Let $T = \struct{S, \tau}$ be a topological space.

Let $A, B \subseteq S$ satisfy:

- $A^- \cap B = A \cap B^- = \O$

where $A^-$ denotes the closure of $A$ in $T$, and $\O$ denotes the empty set.

Then there exist $U,V \in \tau$ with:

- $A \subset U$ and $U \cap B = \O$
- $B \subset V$ and $V \cap A = \O$

## Proof

From Topological Closure is Closed, $B^-$ is closed in $T$.

Let $U = S \setminus B^-$ be the relative complement of $B^-$.

By the definition of a closed set, $U$ is open in $T$.

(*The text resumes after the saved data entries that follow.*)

(** X12. Of two [set_round] in a row the second decides: the outcome is
    that of the second alone, the store included. *)
Theorem set_round_last_wins (db : database) (r : room.t) (a b : string) :
  Room.set_round db r a ≫= (λ db', Room.set_round db' r b)
  = Room.set_round db r b.
Proof.
  destruct (Room.game db r) as [g|] eqn:Hg.
  - unfold Room.set_round. rewrite Hg. cbn [getattr_opt mbind res_bind Py.bind].
    rewrite (game_after_store db r g (VStr a) Hg). cbn [getattr_opt]. f_equal.
    unfold Room.store_current_round, update_games. cbn [games users rooms
      players votes]. f_equal. rewrite <- list_fmap_compose.
    apply list_fmap_ext. intros i h _. cbn [compose game.id
      Game.set_current_round].
    destruct (decide (game.id h = game.id g)) as [Hh|Hh].
    + rewrite !(bool_decide_eq_true_2 (game.id h = game.id g) Hh).
      done.
    + by rewrite !(bool_decide_eq_false_2 (game.id h = game.id g) Hh).
  - unfold Room.set_round. by rewrite Hg.
Qed.

Lemma key_determines {A} (key : A → Z) (rows : list A) (x y : A) :
  NoDup (key <$> rows) → x ∈ rows → y ∈ rows → key x = key y → x = y.
Proof.
  induction rows as [|z rows IH]; intros Hnd Hx Hy E.
  - by apply elem_of_nil in Hx.
  - rewrite fmap_cons in Hnd. apply NoDup_cons in Hnd as [Hz Hnd].
    apply elem_of_cons in Hx as [->|Hx]; apply elem_of_cons in Hy as [->|Hy].
    + done.
    + destruct Hz. rewrite E. by apply list_elem_of_fmap_2.
    + destruct Hz. rewrite <- E. by apply list_elem_of_fmap_2.
    + by apply IH.
Qed.

(** X13. A successful [set_round] writes to the table [game] only, and,
    where [game.id] is a key, to the game of that room only: the game of
    every other room is as before. *)
Theorem set_round_touches_one_game
    (db db' : database) (r : room.t) (round_name : string) :
  Room.set_round db r round_name = Ret db' →
  users db' = users db ∧ rooms db' = rooms db
  ∧ players db' = players db ∧ votes db' = votes db
  ∧ (game_primary_key db →
     ∀ r', room.id r' ≠ room.id r → Room.game db' r' = Room.game db r').
Proof.
  unfold Room.set_round. destruct (Room.game db r) as [g|] eqn:Hg; [|done].
  cbn [getattr_opt]. intros [= <-]. split_and!; try done.
  intros Hpk r' Hr'. unfold Room.store_current_round. rewrite game_update
    by (intros h; by case_bool_decide).
  destruct (Room.game db r') as [g'|] eqn:Hg'; [|done].
  cbn [fmap option_fmap option_map]. rewrite bool_decide_eq_false_2; [done|].
  intros Hid. apply game_room_id in Hg as [Hin Hr].
  apply game_room_id in Hg' as [Hin' Hr2].
  assert (g' = g) as -> by (by apply (key_determines game.id (games db))).
  congruence.
Qed.

Lemma set_round_touches_one_game_witness :
  players (Room.store_current_round (VStr "day1") Sample.in_play Sample.running)
  = players Sample.in_play.
Proof.
  apply (set_round_touches_one_game Sample.in_play _ Sample.lobby "day1").
  reflexivity.
Defined.

(** ** class User: [is_host], [current_role]; class Player: [name] *)

(** X14. [User.is_host] returns a boolean exactly when the user has a
    player row.  It answers for the first row only: [True] tells that some
    row of the user is a host, [False] that some row of the user is not. *)
Theorem user_is_host_outcomes (db : database) (u : user.t) :
  (User.role db u ≠ [] ↔ ∃ b, User.is_host db u = Ret b)
  ∧ (User.is_host db u = Ret true →
     ∃ p, p ∈ players db ∧ player.user_id p = user.id u
          ∧ player.is_host p = Some true)
  ∧ (User.is_host db u = Ret false →
     ∃ p, p ∈ players db ∧ player.user_id p = user.id u
          ∧ player.is_host p ≠ Some true).
Proof.
  unfold User.is_host, first.
  destruct (User.role db u) as [|p rest] eqn:E; cbn.
  - split_and!; [|done|done]. split; [done|]. by intros [b ?].
  - assert (p ∈ players db ∧ player.user_id p = user.id u) as [Hp Hu].
    { assert (p ∈ User.role db u) as Hin by (rewrite E; apply list_elem_of_here).
      unfold User.role in Hin. apply list_elem_of_filter in Hin. tauto. }
    split_and!.
    + split; [by eexists|done].
    + intros [= H%bool_decide_eq_true_1]. by exists p.
    + intros [= H%bool_decide_eq_false_1]. by exists p.
Qed.

Lemma user_is_host_outcomes_witness :
  ∃ p, p ∈ players Sample.in_play ∧ player.user_id p = 102
       ∧ player.is_host p ≠ Some true.
Proof.
  apply (proj2 (proj2 (user_is_host_outcomes Sample.in_play
                         (user.mk 102 (Some "bob") None None)))).
  reflexivity.
Defined.

(** X15. [current_role] fails on [None] when no room has the name.  A
    player that it returns is a row of the user in a room of that name.  It
    looks at the first room of the name only: it returns [None] exactly
    when the user has no player there. *)
Theorem current_role_outcomes (db : database) (u : user.t) (room_name : string) :
  ((∀ r, r ∈ rooms db → room.name r ≠ room_name) →
   User.current_role db u room_name = Raise (AttributeError none_type "id"))
  ∧ (∀ p, User.current_role db u room_name = Ret (Some p) →
          p ∈ players db ∧ player.user_id p = user.id u
          ∧ ∃ r, r ∈ rooms db ∧ room.name r = room_name
                 ∧ p ∈ Room.players db r)
  ∧ (∀ r rest,
        filter (λ r, room.name r = room_name) (rooms db) = r :: rest →
        (User.current_role db u room_name = Ret None
         ↔ ∀ p, p ∈ Room.players db r → player.user_id p ≠ user.id u)).
Proof.
  unfold User.current_role, first.
  destruct (filter (λ r, room.name r = room_name) (rooms db))
    as [|r0 rest0] eqn:E; cbn [head getattr_opt mbind res_bind Py.bind].
  - split_and!; [done|done|done].
  - assert (r0 ∈ rooms db ∧ room.name r0 = room_name) as [Hr0 Hn0].
    { assert (r0 ∈ filter (λ r, room.name r = room_name) (rooms db)) as Hin
        by (rewrite E; apply list_elem_of_here).
      apply list_elem_of_filter in Hin. tauto. }
    split_and!.
    + intros Hno. by destruct (Hno r0 Hr0).
    + intros p [= Hp].
      destruct (filter (λ p, player.room_id p = room.id r0) (User.role db u))
        as [|p0 l] eqn:Ef; [done|]. injection Hp as ->.
      assert (p ∈ filter (λ p, player.room_id p = room.id r0)
                         (User.role db u)) as Hin
        by (rewrite Ef; apply list_elem_of_here).
      unfold User.role in Hin.
      apply list_elem_of_filter in Hin as [Hroom Hin].
      apply list_elem_of_filter in Hin as [Huser Hin].
      split_and!; [done|done|]. exists r0. split_and!; [done|done|].
      unfold Room.players. by apply list_elem_of_filter.
    + intros r rest [= <- <-]. split.
      * intros [= Hnone] p Hp Hu.
        assert (p ∈ filter (λ p, player.room_id p = room.id r0)
                           (User.role db u)) as Hin.
        { unfold Room.players in Hp. apply list_elem_of_filter in Hp as [? ?].
          unfold User.role. by rewrite !list_elem_of_filter. }
        destruct (filter _ (User.role db u)); [|done].
        by apply elem_of_nil in Hin.
      * intros Hno.
        destruct (filter (λ p, player.room_id p = room.id r0) (User.role db u))
          as [|p0 l] eqn:Ef; [done|].
        assert (p0 ∈ filter (λ p, player.room_id p = room.id r0)
                            (User.role db u)) as Hin
          by (rewrite Ef; apply list_elem_of_here).
        unfold User.role in Hin.
        apply list_elem_of_filter in Hin as [Hroom Hin].
        apply list_elem_of_filter in Hin as [Huser Hin].
        destruct (Hno p0); [|done]. unfold Room.players.
        by apply list_elem_of_filter.
Qed.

From Empty Intersection iff Subset of Relative Complement:

- $A \subseteq S \setminus B^- = U$

From Relative Complement of Relative Complement:

- $S \setminus U = B^-$

By the definition of the closure of a subset:

- $B \subseteq B^- = S \setminus U$

From Empty Intersection iff Subset of Relative Complement:

- $U \cap B = \O$

Similarly, let $V = S \setminus A^-$ then $V \in \tau$ with:

- $B \subset V$

and

- $V \cap A = \O$

$\blacksquare$